It was in Scotland that opposition to the Community Charge first exploded.  I should not suggest for one moment that the anti-smoking ban in Scotland will lead to so much violent protest, but quiet, large scale disobedience is assured.  No matter how softly softly the authorities seek to enforce the ban, it will just cause more hard feeling and generate the political opposition to the measure that was so singularly missing when it was first proposed.

 

As someone who does not smoke, it suits me not to inhale others’ cigarette smoke or have the dubious honour of my clothes smelling as if I had polished off a pack of twenty, personally.  Nevertheless, I feel that smokers are being victimised.  Many non-smokers I have spoken to feel the same way.  Beyond our politicians and persons involved in the provision of medical or health care, amongst non-smokers the support for a ban is soft  or non-existent.  Smokers are currently resentful but compliant.  This resignation to their fate will not last long once the inconvenience of their being unable to smoke in their favoured pub or club has sunk it.  The sheer unfairness of it all will rankle.

 

Many hundreds of thousands of Labour supporters will be directly touched by this ban in a way that Iraq and Sleaze did not.  Iraq did no more than reduce Labour’s Commons majority  from epic landslide proportions to a “pathetic” thumping one of sixty plus.
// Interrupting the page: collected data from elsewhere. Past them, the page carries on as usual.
Definition active_after (r : option (result nat maintenance_error * maintainer * route_effects)) : option (list BridgeLine) :=
  match r with Some (_, m, _) => Some (s_bridges (active m)) | None => None end.

Lemma sample_refresh : active_after (refresh_routes sample_routes sample_config no_route) = Some [obfs4_bridge].
Proof. vm_compute. reflexivity. Qed.

Lemma refreshed : ∃ r m eff, refresh_routes sample_routes sample_config no_route = Some (r, m, eff) ∧ s_bridges (active m) = [obfs4_bridge].
Proof.
  pose proof sample_refresh as Hr. destruct (refresh_routes _ _ _) as [[[r m] eff]|]; [|discriminate].
  injection Hr as Hr. exists r, m, eff. split; [reflexivity|exact Hr].
Qed.

Lemma routes_are_proven_before_use_witness :
  ∃ r m eff, refresh_routes sample_routes sample_config no_route = Some (r, m, eff) ∧ TorHealth.bridges (shown m) = [obfs4_bridge].
Proof.
  destruct refreshed as (r & m & eff & Hr & Hm). exists r, m, eff. split; [exact Hr|].
  destruct (routes_are_proven_before_use sample_routes sample_config no_route r m eff Hr) as (p & sel & _ & _ & _ & _ & _ & Hs & _).
  - intros He. rewrite He in Hm. discriminate.
  - rewrite Hs. exact Hm.
Defined.

Lemma parsed_ok : ∃ p, BridgesConfig.parsed 0 (ConfigSections.lines (cfg_bridges obfs4_config)) = Ok p ∧ BridgesConfig.bridges p = [obfs4_bridge].
Proof. eexists. split; vm_compute; reflexivity. Qed.

Lemma working_route_is_kept_witness :
  ∃ n eff, refresh_routes sample_routes obfs4_config good_route = Some (Ok n, good_route, eff) ∧ (1 ≤ n)%nat.
Proof.
  destruct parsed_ok as (p & Hp & Hb).
  apply (working_route_is_kept sample_routes obfs4_config good_route p empty_store);
    [exact Hp|reflexivity|discriminate|rewrite Hb; intros b Hin; exact Hin| |left; reflexivity].
  intros t b [= <-] ->%list_elem_of_singleton. reflexivity.
Defined.

Definition sample_cycle : cycle_env := mkCycleEnv None true sample_routes 0 [] None sample_routes.
Definition after_cycle : loop_state := mkLoop false (from_secs 60) (mkTask good_route false 0 []).

Lemma handle_shows_the_route_in_use_witness : TorHealth.bridges (shown (maint (the_task after_cycle))) = s_bridges (active good_route).
Proof.
  apply (handle_shows_the_route_in_use 5 good_route 0 after_cycle); [reflexivity|].
  eapply (turns_step 5 _ (spawn good_route 0) after_cycle (mkWakeEnv 0 false false false false) sample_cycle 0); [constructor|reflexivity].
Defined.
End Witnesses.
End Maintenance.
Lemma no_other_store st j p :
  inv st → calls st !! j = Some p → holds_lock p = true → (∀ g, p ≠ StartStore g) → ∀ j' g, calls st !! j' ≠ Some (StartStore g).
Proof.
  intros Hi Hp Hh Hn j' g Hj'. pose proof (co_lock st j p (i_calls st Hi j p Hp) Hh) as Hl.
  pose proof (co_lock st j' _ (i_calls st Hi j' _ Hj') eq_refl) as Hl'. rewrite Hl in Hl'. injection Hl' as <-.
  rewrite Hp in Hj'. injection Hj' as ->. by eapply Hn.
Qed.

Lemma idle_finished st j p :
  inv st → calls st !! j = Some p → holds_lock p = true → (∀ g, p ≠ StartStore g) → slot st = Idle →
  is_finished st (generation st) = true.
Proof. intros Hi Hp Hh Hn Hs. apply (i_idle st Hi Hs). by eapply no_other_store. Qed.

(** A start that issues a generation or spawns its thread. *)
Lemma generation_inv st j :
  inv st → calls st !! j = Some StartGeneration →
  inv (set_call j (StartSpawn (S (generation st))) (with_generation (S (generation st)) st)).
Proof.
  intros Hi Hp. pose proof Hi as [I1 I2 I3 I4 I5 I6 I7 I8]. pose proof (I8 j _ Hp) as [C1 C2 _ _ C5 _ _].
  specialize (C1 eq_refl). specialize (C2 eq_refl). specialize (C5 eq_refl).
  assert (Hnone : engines st !! S (generation st) = None).
  { destruct (engines st !! S (generation st)) eqn:He; [|done]. assert (S (generation st) ≤ generation st)%nat by (apply I1; by eexists). lia. }
  split; cbn [slot slot_lock generation status engines calls set_call with_generation].
  - intros g Hg. specialize (I1 g Hg). lia.
  - intros g Hg. change (is_finished st g = false) in Hg. pose proof Hg as ->%I2. congruence.
  - intros g [Hg|Hg]; congruence.
  - intros _ _. unfold is_finished. cbn. by rewrite Hnone.
  - intros j1 j2 q1 q2 [[<- <-]|[_ H1]]%lookup_insert_Some [[<- <-]|[_ H2]]%lookup_insert_Some; [done..|]. by apply I5.
  - done.
  - intros j' Hj'. rewrite C1 in Hj'. injection Hj' as <-. exists (StartSpawn (S (generation st))). by rewrite lookup_insert_eq.
  - intros j' q [[<- <-]|[Hne Hq]]%lookup_insert_Some.
    + split; cbn; try done. intros g [= <-]. done.
    + destruct (I8 j' q Hq) as [D1 _ D3 _ _ _ _]. apply call_ok_vacuous; apply not_true_is_false; intros Hx.
      * apply D1 in Hx. congruence.
      * apply D3 in Hx. congruence.
Qed.

Lemma spawn_inv st j g :
  inv st → calls st !! j = Some (StartSpawn g) → inv (set_call j (StartStore g) (set_engine g new_engine st)).
Proof.
  intros Hi Hp. pose proof Hi as [I1 I2 I3 I4 I5 I6 I7 I8]. pose proof (I8 j _ Hp) as [C1 C2 _ _ _ C6 _].
  specialize (C1 eq_refl). specialize (C2 eq_refl). destruct (C6 g eq_refl) as [-> Hnone].
  assert (Hall : ∀ x, is_finished st x = true).
  { intros x. destruct (is_finished st x) eqn:Hf; [done|]. pose proof Hf as ->%I2. unfold is_finished in Hf. by rewrite Hnone in Hf. }
  split; cbn [slot slot_lock generation status engines calls set_call set_engine].
  - intros x [e [[<- _]|[_ Hx]]%lookup_insert_Some]; [done|]. apply I1. by eexists.
  - intros x. change (is_finished (set_engine (generation st) new_engine st) x = false → x = generation st). rewrite finished_insert.
    case_decide; [done|]. by rewrite Hall.
  - intros x [Hx|Hx]; congruence.
  - intros _ Hn. exfalso. apply (Hn j (generation st)). by rewrite lookup_insert_eq.
  - intros j1 j2 q1 q2 [[<- <-]|[_ H1]]%lookup_insert_Some [[<- <-]|[_ H2]]%lookup_insert_Some; [done..|]. by apply I5.
  - intros x e [[<- <-]|[_ Hx]]%lookup_insert_Some; [done|]. by apply (I6 x).
  - intros j' Hj'. rewrite C1 in Hj'. injection Hj' as <-. exists (StartStore (generation st)). by rewrite lookup_insert_eq.
  - intros j' q [[<- <-]|[Hne Hq]]%lookup_insert_Some.
    + split; cbn; try done. intros g [= <-]. split; [done|]. rewrite lookup_insert_eq. by eexists.
    + destruct (I8 j' q Hq) as [D1 _ D3 _ _ _ _]. apply call_ok_vacuous; apply not_true_is_false; intros Hx.
      * apply D1 in Hx. congruence.
      * apply D3 in Hx. congruence.
Qed.

(** The point of a call is all that changes, or the status with it. *)
Ltac moves := eapply call_inv; [eassumption|left; eassumption|reflexivity..|left; by split|left; by split_and!|].
Ltac locks := eapply call_inv; [eassumption|left; eassumption|reflexivity..|right; left; by split_and!|left; by split_and!|].

Lemma start_inv j ev st st' p :
  inv st → calls st !! j = Some p → call_step j ev st p = Some st' →
  match p with StartLock | StartCheck | StartLoad | StartStatus | StartStore _ | StartNoThread | StartPanic => true | _ => false end = true →
  inv st'.
Proof.
  intros Hi Hp Hs Hk. pose proof (i_calls st Hi j p Hp) as [C1 C2 C3 C4 C5 C6 C7].
  destruct p; try done; cbn in *; unfold lock_slot, unlock_slot, next in Hs.
  - destruct (slot_lock st) eqn:Hl; [done|]. injection Hs as <-. locks. by split.
  - specialize (C1 eq_refl). pose proof (idle_finished st j _ Hi Hp eq_refl) as Hif.
    destruct (acquire_engine_slot_for_start (is_finished st) (slot st)) as [s ok] eqn:Ha. destruct ok; injection Hs as <-.
    + assert (Hs : s = Idle ∧ slot st ≠ SlotStopping None ∧ is_finished st (generation st) = true).
      { unfold acquire_engine_slot_for_start in Ha. destruct (slot st) as [|g|h] eqn:Hsl; [|destruct (is_finished st g) eqn:Hf|]; simplify_eq.
        - split; [done|]. split; [done|]. by apply Hif.
        - split; [done|]. split; [done|]. destruct (i_slot st Hi g) as [<- _]; [by left|done]. }
      destruct Hs as (-> & Hns & Hf). eapply call_inv; [eassumption|left; eassumption|reflexivity..|left; by split| |by split].
      right. split_and!; [done|by right|done|by intros g [|]].
    + eapply call_inv; [eassumption|left; eassumption|reflexivity..|right; right; by split_and!|left; by split_and!|by split].
  - specialize (C1 eq_refl). destruct (ev_load ev); injection Hs as <-.
    + moves. by split.
    + eapply call_inv; [eassumption|left; eassumption|reflexivity..|right; right; by split_and!|left; by split_and!|by split].
    + eapply call_inv; [eassumption|left; eassumption|reflexivity..|right; right; by split_and!|left; by split_and!|by split].
  - injection Hs as <-. moves. by split.
  - injection Hs as <-. specialize (C1 eq_refl). specialize (C2 eq_refl).
    eapply call_inv; [eassumption|left; eassumption|reflexivity..|right; right; by split_and!| |by split].
    right. split_and!; [done|right; congruence|done|]. intros x [[= <-]|]; [by apply C4|done].
  - injection Hs as <-. specialize (C1 eq_refl).
    eapply call_inv; [eassumption|left; eassumption|reflexivity..|right; right; by split_and!|left; by split_and!|by split].
  - injection Hs as <-. moves. by split.
Qed.
Lemma tick_failed cfg bridges e w w' acts :
  tick cfg bridges e w = (Some w', acts) → resets acts = false →
  warm_session_failed w ⊆ warm_session_failed w' ∧
  ∀ batch pool b, WarmUp batch ∈ acts → PersistWarm pool ∈ acts → b ∈ without (map fst (warmed pool)) batch →
    bridge_to_string b ∈ warm_session_failed w'.
Proof.
  unfold tick. destruct (t_stop e); [done|]. destruct (topup cfg bridges e w) as [[w1|] acts1] eqn:Htop; [|done].
  destruct (circuit_verify e w1) as [w2 acts2] eqn:Hcv. destruct (reprobe cfg bridges e w2) as [w3 acts3] eqn:Hrp.
  destruct (spawns_keep cfg bridges e w1) as (_ & _ & _ & Hk). rewrite Hcv in Hk. cbn [fst] in Hk. rewrite Hrp in Hk. cbn [fst] in Hk.
  pose proof (liveness_resets bridges e w3) as Hv. destruct (liveness bridges e w3) as [r acts4] eqn:Hlv. intros [= -> <-] Hr.
  assert (Hr4 : resets acts4 = false).
  { unfold resets in *. cbn in Hr. rewrite !existsb_app in Hr. by apply orb_false_iff in Hr as [_ [_ [_ ?]%orb_false_iff]%orb_false_iff]. }
  rewrite Hr4 in Hv. destruct Hv as (w'' & [= <-] & _ & Hs & _). rewrite Hs, Hk.
  assert (H4 : acts4 = []).
  { unfold liveness, rebuild in Hlv. repeat case_match; simplify_eq; done. }
  assert (H23 : ∀ a, a ∈ acts2 ++ acts3 → (∀ x, a ≠ WarmUp x) ∧ (∀ x, a ≠ PersistWarm x)).
  { unfold circuit_verify, reprobe in *. intros a Ha. repeat case_match; simplify_eq; set_solver. }
  assert (Hin : ∀ a, a ∈ SaveDnsCache :: acts1 ++ acts2 ++ acts3 ++ acts4 → a = SaveDnsCache ∨ a ∈ acts1 ∨ a ∈ acts2 ++ acts3).
  { intros a. rewrite H4. set_solver. }
  unfold topup in Htop. destruct (_ <? _); [injection Htop as <- <-|destruct (is_empty _); [injection Htop as <- <-|destruct (t_stop_warming e); [done|]]].
  - split; [done|]. intros batch pool b [|[Hn|Hb]]%Hin; [done|by apply not_elem_of_nil in Hn|]. by destruct (proj1 (H23 _ Hb) batch).
  - split; [done|]. intros batch pool b [|[Hn|Hb]]%Hin; [done|by apply not_elem_of_nil in Hn|]. by destruct (proj1 (H23 _ Hb) batch).
  - set (batch0 := topup_batch cfg bridges e _) in *. set (pool0 := warm_bridge_pool (t_join e) batch0) in *.
    injection Htop as <- <-. split; [cbn; set_solver|].
    intros batch pool b Hb Hp Hw. apply Hin in Hb as [|[Hb|Hb]]; [done| |by destruct (proj1 (H23 _ Hb) batch)].
    apply Hin in Hp as [|[Hp|Hp]]; [done| |by destruct (proj2 (H23 _ Hp) pool)].
    assert (batch = batch0) as -> by set_solver. assert (pool = pool0) as -> by set_solver.
    cbn. apply elem_of_union. left. apply elem_of_list_to_set, list_elem_of_fmap. by exists b.
Qed.

(** A bridge that did not open a channel in a top-up round is not tried
    again by later rounds until the watchdog resets the channels, so that it
    does not take the place of bridges that were not tried. *)
Theorem failed_warmups_wait cfg bridges w0 p e0 acts0 q w batch pool b :
  history cfg bridges w0 (p ++ (e0, acts0) :: q) w → Forall (fun ea => TerminateChannels ∉ ea.2) ((e0, acts0) :: q) →
  WarmUp batch ∈ acts0 → PersistWarm pool ∈ acts0 → b ∈ batch → bridge_to_string b ∉ texts (map fst (warmed pool)) →
  ∀ e b', b' ∈ topup_batch cfg bridges e w → bridge_to_string b' ≠ bridge_to_string b.
Proof.
  intros Hist Hno Hb Hp Hin Hw. assert (Hres : ∀ l, TerminateChannels ∉ l → resets l = false).
  { intros l Hl. apply not_true_is_false. intros (a & Ha & Ht)%existsb_exists. apply Hl. rewrite list_elem_of_In. by destruct a. }
  assert (Hs : bridge_to_string b ∈ warm_session_failed w).
  { remember (p ++ (e0, acts0) :: q) as h eqn:Hh. revert q Hh Hno. induction Hist as [|h w e acts w' Hist IH Ht]; intros q Hh Hno.
    - by destruct p.
    - destruct q as [|x q] using rev_ind.
      + apply app_inj_tail in Hh as [_ [= -> ->]]. apply Forall_cons in Hno as [Hno _]. apply Hres in Hno.
        destruct (tick_failed _ _ _ _ _ _ Ht Hno) as [_ Hf]. by eapply (Hf batch pool); [..|apply elem_of_without].
      + clear IHq. rewrite app_comm_cons, app_assoc in Hh. apply app_inj_tail in Hh as [-> <-].
        rewrite app_comm_cons in Hno. apply Forall_app in Hno as [Hno Hx]. apply Forall_cons in Hx as [Hx _]. apply Hres in Hx.
        destruct (tick_failed _ _ _ _ _ _ Ht Hx) as [Hsub _]. apply Hsub. by eapply IH. }
  intros e b' [_ Hf]%batch_fresh Ht. by rewrite Ht in Hf.
Qed.
End Watch.

(** ** The other checks *)

Definition rotations (acts : list live_action) : nat := length (List.filter (fun a => match a with RotateChannels => true | _ => false end) acts).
Sleaze, taken on its own, is not likely to lose many seats for Labour, particularly if Honest Gordon takes over at No.10. The smoking ban will irritate many natural supporters and the Government should bear in mind that it is not only bad weather on Polling Day that can keep away Labour supporters.[1]

 


[1] It will be interesting to see how Scottish opposition pans out and whether a corresponding English revolt develops.  Smoking ban begins in Scotland.